## Instructions to follow
In the listing below, find the line that contains "- apply Z.ltb_ge in L. lia." and the line that contains "kw_event_amount kw' = kw_event_amount kw ->". Quote both and every line between them, exactly, and nothing more.

## Data under study
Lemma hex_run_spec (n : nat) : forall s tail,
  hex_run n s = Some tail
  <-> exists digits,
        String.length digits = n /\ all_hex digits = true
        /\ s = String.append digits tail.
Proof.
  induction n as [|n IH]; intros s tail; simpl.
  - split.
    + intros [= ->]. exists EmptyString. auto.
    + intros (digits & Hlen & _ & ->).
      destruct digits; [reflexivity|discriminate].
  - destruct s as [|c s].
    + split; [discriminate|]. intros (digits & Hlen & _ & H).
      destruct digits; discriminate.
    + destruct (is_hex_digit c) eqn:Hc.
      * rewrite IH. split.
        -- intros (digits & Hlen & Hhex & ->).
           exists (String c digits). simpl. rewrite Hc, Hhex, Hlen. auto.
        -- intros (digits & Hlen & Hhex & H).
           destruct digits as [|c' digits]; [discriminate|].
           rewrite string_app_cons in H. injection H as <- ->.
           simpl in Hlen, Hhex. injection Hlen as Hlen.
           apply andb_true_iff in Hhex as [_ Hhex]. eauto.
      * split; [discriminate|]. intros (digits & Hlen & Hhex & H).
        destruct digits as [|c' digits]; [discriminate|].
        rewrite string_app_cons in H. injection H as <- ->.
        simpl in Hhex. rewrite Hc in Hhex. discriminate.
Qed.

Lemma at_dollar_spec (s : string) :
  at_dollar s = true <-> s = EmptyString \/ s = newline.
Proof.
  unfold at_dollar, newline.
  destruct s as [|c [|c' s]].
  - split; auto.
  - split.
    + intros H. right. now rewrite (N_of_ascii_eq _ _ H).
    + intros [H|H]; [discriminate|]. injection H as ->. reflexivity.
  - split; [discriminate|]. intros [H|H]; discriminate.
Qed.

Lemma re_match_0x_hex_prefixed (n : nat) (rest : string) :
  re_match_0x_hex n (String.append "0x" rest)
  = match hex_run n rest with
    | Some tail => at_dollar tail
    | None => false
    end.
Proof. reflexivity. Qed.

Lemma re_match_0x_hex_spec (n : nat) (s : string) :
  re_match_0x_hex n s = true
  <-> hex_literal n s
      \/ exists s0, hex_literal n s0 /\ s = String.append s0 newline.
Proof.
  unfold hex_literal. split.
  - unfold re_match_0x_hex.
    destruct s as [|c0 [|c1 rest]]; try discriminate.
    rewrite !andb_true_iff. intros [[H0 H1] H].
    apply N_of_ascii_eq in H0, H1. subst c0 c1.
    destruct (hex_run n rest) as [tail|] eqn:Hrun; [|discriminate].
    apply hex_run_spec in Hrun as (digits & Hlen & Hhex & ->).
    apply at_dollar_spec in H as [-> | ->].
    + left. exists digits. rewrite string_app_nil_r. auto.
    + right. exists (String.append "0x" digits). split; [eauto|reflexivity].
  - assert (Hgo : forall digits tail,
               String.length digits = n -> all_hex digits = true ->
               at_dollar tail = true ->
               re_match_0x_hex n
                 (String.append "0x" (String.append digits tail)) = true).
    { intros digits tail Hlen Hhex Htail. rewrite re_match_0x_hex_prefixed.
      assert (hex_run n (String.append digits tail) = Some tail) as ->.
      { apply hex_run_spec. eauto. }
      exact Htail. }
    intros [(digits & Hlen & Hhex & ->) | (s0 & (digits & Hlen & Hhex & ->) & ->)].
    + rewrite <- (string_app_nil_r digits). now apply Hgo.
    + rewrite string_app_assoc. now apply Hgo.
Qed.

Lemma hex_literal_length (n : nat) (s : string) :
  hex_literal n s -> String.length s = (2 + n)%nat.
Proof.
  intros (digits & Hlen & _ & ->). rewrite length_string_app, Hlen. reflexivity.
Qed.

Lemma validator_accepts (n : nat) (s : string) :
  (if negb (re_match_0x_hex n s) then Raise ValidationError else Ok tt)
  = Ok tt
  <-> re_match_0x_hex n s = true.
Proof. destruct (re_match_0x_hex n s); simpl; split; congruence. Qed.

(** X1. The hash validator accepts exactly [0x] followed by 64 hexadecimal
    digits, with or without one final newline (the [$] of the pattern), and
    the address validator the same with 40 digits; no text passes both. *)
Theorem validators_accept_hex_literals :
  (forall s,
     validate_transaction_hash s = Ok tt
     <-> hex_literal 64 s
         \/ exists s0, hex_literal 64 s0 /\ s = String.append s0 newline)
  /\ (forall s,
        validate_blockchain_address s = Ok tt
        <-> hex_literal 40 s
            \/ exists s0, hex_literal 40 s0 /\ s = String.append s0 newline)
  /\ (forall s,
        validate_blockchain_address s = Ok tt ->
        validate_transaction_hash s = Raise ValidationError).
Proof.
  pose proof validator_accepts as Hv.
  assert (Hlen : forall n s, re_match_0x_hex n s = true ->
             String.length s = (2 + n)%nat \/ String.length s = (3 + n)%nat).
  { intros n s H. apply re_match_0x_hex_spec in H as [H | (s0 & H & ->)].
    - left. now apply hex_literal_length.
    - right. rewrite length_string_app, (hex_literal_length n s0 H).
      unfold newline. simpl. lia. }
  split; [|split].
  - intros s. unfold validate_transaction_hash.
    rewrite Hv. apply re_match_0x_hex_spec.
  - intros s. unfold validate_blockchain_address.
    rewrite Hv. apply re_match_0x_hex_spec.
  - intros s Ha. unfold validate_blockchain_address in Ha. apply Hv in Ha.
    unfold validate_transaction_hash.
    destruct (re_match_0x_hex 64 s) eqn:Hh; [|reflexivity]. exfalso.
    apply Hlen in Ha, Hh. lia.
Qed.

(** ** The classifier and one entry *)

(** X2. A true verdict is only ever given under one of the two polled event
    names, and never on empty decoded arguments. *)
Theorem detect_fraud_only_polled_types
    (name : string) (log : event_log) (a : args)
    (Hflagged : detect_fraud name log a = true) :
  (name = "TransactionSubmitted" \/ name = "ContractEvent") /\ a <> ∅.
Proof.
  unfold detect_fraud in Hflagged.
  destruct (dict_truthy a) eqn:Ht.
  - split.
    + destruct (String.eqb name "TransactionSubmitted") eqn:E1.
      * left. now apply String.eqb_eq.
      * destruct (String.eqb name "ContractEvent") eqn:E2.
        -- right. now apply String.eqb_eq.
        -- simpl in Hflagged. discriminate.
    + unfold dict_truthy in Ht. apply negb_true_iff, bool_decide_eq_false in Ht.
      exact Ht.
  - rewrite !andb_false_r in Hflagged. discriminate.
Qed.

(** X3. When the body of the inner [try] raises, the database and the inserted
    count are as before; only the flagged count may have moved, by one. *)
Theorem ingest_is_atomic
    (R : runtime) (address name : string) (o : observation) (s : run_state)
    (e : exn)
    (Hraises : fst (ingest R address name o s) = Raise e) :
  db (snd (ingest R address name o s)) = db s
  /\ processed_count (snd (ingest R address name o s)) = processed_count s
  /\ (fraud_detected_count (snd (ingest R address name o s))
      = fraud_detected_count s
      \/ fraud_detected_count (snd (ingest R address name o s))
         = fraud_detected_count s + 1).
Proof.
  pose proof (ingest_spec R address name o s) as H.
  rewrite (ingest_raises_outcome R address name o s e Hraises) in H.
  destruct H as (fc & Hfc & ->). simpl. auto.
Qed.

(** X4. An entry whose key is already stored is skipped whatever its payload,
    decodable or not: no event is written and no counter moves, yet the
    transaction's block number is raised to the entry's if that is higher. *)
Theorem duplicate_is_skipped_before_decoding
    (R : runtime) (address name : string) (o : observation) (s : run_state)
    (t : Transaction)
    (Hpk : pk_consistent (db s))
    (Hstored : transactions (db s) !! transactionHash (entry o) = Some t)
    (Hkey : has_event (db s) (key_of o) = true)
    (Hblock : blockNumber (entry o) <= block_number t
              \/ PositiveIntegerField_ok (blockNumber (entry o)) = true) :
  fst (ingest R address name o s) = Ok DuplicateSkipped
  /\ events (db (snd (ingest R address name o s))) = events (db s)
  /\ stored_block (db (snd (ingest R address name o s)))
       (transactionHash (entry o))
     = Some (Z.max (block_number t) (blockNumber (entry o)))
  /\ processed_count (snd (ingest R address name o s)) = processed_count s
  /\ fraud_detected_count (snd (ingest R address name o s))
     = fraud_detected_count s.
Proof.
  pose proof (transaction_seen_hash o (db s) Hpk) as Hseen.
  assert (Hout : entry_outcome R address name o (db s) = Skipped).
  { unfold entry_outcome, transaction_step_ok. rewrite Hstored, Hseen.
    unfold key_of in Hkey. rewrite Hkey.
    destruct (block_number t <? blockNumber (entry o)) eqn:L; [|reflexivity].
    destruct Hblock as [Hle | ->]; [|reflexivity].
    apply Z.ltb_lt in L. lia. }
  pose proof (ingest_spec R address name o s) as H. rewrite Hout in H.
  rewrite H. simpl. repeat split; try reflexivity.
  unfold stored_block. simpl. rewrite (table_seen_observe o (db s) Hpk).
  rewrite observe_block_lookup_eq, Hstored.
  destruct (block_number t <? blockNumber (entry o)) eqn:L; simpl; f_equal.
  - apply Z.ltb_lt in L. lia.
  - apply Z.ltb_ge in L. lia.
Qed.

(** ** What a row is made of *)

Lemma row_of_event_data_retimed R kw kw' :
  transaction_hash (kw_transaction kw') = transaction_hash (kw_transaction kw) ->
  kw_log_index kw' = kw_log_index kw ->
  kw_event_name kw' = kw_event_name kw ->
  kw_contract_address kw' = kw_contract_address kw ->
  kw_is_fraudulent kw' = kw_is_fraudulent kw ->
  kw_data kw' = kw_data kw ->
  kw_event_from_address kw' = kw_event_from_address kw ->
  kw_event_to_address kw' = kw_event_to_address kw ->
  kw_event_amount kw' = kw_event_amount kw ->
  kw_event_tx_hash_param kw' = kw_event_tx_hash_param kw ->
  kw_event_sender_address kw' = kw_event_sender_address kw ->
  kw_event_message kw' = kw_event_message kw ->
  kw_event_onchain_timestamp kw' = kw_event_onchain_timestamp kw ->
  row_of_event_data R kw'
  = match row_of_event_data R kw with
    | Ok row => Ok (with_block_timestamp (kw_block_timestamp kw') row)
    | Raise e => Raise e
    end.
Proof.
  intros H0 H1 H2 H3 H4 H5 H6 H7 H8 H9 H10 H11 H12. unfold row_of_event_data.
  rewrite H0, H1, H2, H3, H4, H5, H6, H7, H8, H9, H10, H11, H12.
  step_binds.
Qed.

## Solution to this problem
  - apply Z.ltb_ge in L. lia.
Qed.

(** ** What a row is made of *)

Lemma row_of_event_data_retimed R kw kw' :
  transaction_hash (kw_transaction kw') = transaction_hash (kw_transaction kw) ->
  kw_log_index kw' = kw_log_index kw ->
  kw_event_name kw' = kw_event_name kw ->
  kw_contract_address kw' = kw_contract_address kw ->
  kw_is_fraudulent kw' = kw_is_fraudulent kw ->
  kw_data kw' = kw_data kw ->
  kw_event_from_address kw' = kw_event_from_address kw ->
  kw_event_to_address kw' = kw_event_to_address kw ->
  kw_event_amount kw' = kw_event_amount kw ->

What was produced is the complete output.